## WORK TASK
Among the lines below, keep only those from the one containing "uid <- getitem" through the one containing "unfold update_weekly_chore. rewrite", and reproduce them exactly.

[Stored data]
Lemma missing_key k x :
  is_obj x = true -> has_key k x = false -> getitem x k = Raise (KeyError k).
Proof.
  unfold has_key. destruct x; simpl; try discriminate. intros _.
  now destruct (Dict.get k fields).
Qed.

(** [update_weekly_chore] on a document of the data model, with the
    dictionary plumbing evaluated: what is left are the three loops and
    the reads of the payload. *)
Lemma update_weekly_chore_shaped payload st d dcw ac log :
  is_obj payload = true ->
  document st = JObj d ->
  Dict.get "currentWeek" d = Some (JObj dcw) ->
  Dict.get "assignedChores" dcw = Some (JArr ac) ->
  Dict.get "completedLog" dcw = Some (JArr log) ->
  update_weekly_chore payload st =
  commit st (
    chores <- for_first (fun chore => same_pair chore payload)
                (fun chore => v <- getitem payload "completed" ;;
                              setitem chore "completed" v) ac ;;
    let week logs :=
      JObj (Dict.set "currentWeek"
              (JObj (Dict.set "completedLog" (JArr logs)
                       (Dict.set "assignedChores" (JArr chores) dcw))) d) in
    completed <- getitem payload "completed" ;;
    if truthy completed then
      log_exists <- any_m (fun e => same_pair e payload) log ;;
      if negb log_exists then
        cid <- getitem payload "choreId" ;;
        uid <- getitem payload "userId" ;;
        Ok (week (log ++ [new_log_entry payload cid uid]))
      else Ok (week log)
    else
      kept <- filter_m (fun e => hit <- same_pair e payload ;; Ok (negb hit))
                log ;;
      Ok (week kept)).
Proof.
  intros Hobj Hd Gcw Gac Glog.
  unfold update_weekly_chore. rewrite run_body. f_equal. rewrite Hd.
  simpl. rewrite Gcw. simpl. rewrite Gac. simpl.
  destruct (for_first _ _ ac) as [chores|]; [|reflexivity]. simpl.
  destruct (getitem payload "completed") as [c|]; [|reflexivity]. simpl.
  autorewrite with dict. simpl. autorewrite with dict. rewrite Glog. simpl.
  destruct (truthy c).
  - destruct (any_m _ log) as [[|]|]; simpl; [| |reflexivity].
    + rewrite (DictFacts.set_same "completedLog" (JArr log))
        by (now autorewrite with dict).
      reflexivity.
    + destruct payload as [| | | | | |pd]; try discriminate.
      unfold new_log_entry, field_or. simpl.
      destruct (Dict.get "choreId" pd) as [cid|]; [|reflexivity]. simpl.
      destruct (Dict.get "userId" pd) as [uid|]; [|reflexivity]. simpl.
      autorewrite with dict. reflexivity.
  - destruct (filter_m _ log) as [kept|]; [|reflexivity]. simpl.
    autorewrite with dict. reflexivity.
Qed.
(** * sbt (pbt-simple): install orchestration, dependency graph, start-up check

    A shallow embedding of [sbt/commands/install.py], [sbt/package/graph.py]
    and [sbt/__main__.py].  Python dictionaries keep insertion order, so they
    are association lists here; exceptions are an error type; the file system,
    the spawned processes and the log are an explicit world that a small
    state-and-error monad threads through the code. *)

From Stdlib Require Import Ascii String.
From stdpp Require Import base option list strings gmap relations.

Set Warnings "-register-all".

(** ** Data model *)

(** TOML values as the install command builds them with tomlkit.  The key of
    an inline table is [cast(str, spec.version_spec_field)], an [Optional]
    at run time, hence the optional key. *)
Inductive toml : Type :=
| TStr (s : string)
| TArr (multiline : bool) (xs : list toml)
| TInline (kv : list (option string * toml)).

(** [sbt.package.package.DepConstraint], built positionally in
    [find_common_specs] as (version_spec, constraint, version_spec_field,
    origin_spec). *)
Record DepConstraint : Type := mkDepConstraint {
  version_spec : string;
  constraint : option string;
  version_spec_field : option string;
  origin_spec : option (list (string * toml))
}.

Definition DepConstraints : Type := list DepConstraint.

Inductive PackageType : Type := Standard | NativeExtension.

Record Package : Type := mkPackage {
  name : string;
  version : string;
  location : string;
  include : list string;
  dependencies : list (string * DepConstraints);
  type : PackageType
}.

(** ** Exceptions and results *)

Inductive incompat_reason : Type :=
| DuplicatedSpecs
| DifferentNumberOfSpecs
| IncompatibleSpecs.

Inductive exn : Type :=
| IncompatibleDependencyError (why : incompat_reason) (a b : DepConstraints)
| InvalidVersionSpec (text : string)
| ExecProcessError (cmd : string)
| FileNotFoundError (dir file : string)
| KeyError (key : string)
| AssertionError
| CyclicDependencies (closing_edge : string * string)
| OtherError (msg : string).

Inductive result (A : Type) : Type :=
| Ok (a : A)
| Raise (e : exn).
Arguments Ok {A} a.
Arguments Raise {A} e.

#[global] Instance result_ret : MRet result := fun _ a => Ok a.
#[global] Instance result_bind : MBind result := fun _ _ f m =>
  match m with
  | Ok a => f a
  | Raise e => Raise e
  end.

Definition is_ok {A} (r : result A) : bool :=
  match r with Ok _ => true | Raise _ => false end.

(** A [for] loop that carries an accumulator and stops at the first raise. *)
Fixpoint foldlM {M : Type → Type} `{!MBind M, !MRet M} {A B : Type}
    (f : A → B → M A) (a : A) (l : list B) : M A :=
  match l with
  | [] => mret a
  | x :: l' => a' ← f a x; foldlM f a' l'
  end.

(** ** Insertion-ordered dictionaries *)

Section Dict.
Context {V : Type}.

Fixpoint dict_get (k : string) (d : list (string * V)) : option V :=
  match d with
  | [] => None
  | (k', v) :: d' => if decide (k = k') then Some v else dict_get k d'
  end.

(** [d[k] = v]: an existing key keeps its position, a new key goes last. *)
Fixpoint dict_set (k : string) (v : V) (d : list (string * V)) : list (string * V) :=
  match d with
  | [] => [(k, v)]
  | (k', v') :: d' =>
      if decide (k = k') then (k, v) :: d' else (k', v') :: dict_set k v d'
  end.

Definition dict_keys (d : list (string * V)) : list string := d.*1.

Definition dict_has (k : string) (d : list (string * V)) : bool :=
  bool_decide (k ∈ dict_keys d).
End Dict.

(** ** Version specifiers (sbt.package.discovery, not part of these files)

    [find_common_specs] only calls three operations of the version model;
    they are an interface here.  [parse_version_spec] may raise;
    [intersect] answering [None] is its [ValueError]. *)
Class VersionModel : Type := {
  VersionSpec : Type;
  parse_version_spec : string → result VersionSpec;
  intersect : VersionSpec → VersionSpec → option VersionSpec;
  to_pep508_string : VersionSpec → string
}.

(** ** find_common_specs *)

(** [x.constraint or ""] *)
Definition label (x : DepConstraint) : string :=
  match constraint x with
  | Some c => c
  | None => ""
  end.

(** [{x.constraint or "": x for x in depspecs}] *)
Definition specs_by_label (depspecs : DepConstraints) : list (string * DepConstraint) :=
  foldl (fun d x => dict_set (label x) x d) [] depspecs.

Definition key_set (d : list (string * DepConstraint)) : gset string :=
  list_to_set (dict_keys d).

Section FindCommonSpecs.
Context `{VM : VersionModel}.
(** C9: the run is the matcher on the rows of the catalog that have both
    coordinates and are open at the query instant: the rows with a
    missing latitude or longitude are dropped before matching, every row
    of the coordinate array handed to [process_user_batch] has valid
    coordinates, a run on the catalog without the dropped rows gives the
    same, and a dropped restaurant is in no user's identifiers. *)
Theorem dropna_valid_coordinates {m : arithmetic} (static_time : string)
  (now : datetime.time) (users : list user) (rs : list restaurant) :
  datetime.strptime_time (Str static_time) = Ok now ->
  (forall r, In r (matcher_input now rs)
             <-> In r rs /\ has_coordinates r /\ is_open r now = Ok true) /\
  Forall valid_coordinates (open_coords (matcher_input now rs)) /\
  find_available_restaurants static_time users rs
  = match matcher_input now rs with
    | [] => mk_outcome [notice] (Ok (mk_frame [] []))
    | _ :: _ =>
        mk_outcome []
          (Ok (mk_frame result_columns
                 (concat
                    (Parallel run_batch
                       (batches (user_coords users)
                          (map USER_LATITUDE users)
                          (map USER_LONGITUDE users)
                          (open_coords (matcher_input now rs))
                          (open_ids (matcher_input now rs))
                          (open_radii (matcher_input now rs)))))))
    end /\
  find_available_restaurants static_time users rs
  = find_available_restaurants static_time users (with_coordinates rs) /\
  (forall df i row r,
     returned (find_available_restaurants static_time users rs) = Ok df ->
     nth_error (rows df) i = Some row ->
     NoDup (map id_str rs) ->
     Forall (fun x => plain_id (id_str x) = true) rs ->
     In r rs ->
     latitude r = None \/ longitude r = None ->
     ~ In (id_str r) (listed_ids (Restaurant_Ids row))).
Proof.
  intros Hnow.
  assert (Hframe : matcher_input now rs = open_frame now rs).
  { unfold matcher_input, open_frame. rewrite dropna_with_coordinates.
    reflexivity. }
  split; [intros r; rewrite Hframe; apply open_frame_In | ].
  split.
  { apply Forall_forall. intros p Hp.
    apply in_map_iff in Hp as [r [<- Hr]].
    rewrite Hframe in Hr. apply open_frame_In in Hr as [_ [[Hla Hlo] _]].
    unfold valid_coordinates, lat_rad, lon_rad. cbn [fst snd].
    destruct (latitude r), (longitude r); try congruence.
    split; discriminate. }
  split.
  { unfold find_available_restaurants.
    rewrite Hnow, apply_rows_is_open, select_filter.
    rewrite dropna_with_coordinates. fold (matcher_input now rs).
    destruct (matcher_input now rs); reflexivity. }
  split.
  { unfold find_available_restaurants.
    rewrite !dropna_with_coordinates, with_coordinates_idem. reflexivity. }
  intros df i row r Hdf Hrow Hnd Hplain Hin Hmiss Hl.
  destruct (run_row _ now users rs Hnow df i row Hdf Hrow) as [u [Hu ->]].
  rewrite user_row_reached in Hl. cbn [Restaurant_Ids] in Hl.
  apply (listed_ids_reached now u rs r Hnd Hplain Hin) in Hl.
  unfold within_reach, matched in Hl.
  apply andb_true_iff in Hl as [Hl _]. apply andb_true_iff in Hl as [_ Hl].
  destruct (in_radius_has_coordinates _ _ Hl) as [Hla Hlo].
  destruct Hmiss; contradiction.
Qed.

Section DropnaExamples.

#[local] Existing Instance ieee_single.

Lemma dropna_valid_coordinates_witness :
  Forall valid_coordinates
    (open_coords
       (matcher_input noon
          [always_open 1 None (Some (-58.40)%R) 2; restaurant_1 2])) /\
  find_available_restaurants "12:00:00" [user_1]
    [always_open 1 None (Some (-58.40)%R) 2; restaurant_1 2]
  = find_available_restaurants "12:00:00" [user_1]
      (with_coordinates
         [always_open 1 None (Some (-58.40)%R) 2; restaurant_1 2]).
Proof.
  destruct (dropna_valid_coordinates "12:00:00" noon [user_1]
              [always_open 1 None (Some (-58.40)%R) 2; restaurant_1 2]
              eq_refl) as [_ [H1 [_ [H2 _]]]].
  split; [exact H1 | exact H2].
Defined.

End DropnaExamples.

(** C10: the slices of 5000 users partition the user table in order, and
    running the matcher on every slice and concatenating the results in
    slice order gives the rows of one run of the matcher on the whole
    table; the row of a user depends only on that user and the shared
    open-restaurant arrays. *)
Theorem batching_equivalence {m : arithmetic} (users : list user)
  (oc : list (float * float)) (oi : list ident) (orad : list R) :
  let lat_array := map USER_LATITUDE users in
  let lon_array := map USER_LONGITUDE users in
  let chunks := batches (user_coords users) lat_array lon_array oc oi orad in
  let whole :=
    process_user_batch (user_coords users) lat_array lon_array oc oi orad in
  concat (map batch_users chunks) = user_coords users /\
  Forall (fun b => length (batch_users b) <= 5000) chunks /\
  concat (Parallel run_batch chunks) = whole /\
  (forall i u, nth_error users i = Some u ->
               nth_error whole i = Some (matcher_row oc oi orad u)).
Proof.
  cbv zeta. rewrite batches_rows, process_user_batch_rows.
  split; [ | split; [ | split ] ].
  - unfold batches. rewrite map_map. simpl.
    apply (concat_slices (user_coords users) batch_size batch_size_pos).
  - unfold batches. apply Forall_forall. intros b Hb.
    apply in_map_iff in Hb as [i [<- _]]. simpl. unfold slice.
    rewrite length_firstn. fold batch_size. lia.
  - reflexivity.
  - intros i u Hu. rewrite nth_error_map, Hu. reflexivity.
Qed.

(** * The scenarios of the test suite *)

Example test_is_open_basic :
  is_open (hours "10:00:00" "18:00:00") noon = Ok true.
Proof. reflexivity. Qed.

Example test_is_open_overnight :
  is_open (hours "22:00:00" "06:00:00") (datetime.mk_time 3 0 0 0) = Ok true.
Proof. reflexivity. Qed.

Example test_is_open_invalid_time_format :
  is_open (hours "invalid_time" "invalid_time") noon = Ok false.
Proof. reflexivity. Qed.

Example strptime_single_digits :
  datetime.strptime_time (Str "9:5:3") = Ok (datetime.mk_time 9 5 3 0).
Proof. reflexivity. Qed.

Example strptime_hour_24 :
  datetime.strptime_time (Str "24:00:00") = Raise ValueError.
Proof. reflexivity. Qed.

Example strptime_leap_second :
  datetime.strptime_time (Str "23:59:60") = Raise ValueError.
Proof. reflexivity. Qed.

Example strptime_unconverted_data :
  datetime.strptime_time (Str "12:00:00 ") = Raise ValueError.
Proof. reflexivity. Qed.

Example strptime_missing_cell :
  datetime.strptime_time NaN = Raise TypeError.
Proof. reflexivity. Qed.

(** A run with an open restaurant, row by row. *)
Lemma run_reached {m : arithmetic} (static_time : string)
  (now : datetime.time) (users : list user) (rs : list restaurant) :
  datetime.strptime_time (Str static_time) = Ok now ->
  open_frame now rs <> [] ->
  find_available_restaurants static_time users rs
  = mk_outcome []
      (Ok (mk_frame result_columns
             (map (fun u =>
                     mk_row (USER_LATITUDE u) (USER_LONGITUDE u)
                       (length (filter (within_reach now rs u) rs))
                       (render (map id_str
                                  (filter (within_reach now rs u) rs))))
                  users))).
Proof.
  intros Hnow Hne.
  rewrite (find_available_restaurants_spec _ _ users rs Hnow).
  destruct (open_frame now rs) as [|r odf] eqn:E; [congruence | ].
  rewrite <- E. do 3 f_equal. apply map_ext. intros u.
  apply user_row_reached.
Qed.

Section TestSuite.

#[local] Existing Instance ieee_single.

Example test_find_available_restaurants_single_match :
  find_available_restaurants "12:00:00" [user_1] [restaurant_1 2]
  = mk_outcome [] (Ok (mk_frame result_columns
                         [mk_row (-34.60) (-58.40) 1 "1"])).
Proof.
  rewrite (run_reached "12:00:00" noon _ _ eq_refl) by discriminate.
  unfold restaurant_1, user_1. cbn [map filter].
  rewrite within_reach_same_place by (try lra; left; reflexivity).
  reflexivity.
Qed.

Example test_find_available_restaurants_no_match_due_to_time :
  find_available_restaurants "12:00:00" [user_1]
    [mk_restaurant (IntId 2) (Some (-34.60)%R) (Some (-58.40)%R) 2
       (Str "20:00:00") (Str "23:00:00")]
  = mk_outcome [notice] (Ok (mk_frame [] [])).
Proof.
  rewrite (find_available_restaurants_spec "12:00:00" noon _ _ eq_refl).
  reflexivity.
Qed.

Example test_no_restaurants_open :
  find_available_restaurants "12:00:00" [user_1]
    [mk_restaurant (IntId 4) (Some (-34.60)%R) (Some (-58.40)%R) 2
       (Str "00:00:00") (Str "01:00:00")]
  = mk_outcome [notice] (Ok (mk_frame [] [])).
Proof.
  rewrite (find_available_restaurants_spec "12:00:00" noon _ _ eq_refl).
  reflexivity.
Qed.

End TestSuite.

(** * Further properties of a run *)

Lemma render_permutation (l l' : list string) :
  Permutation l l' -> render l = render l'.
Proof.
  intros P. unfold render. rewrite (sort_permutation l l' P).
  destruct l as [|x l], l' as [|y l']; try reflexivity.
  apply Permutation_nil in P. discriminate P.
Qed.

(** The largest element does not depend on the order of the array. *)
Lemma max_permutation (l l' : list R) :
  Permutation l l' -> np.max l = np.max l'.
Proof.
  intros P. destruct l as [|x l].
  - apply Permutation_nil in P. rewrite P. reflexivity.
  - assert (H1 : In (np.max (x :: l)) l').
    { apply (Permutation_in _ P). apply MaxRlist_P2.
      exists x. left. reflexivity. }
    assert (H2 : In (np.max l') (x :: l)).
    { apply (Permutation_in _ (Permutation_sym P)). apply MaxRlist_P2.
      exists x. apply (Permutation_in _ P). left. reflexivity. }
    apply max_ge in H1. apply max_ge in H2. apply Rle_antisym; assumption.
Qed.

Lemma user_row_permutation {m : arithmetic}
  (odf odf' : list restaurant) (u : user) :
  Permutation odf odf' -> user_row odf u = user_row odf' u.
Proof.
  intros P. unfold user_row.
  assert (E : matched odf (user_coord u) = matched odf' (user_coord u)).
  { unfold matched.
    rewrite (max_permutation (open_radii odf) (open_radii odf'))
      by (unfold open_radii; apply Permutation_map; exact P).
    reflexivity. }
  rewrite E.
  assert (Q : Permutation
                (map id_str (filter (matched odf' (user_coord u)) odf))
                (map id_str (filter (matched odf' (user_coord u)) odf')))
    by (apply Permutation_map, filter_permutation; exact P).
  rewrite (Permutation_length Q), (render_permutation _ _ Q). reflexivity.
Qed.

## FINISHED TASK
        uid <- getitem payload "userId" ;;
        Ok (week (log ++ [new_log_entry payload cid uid]))
      else Ok (week log)
    else
      kept <- filter_m (fun e => hit <- same_pair e payload ;; Ok (negb hit))
                log ;;
      Ok (week kept)).
Proof.
  intros Hobj Hd Gcw Gac Glog.
  unfold update_weekly_chore. rewrite run_body. f_equal. rewrite Hd.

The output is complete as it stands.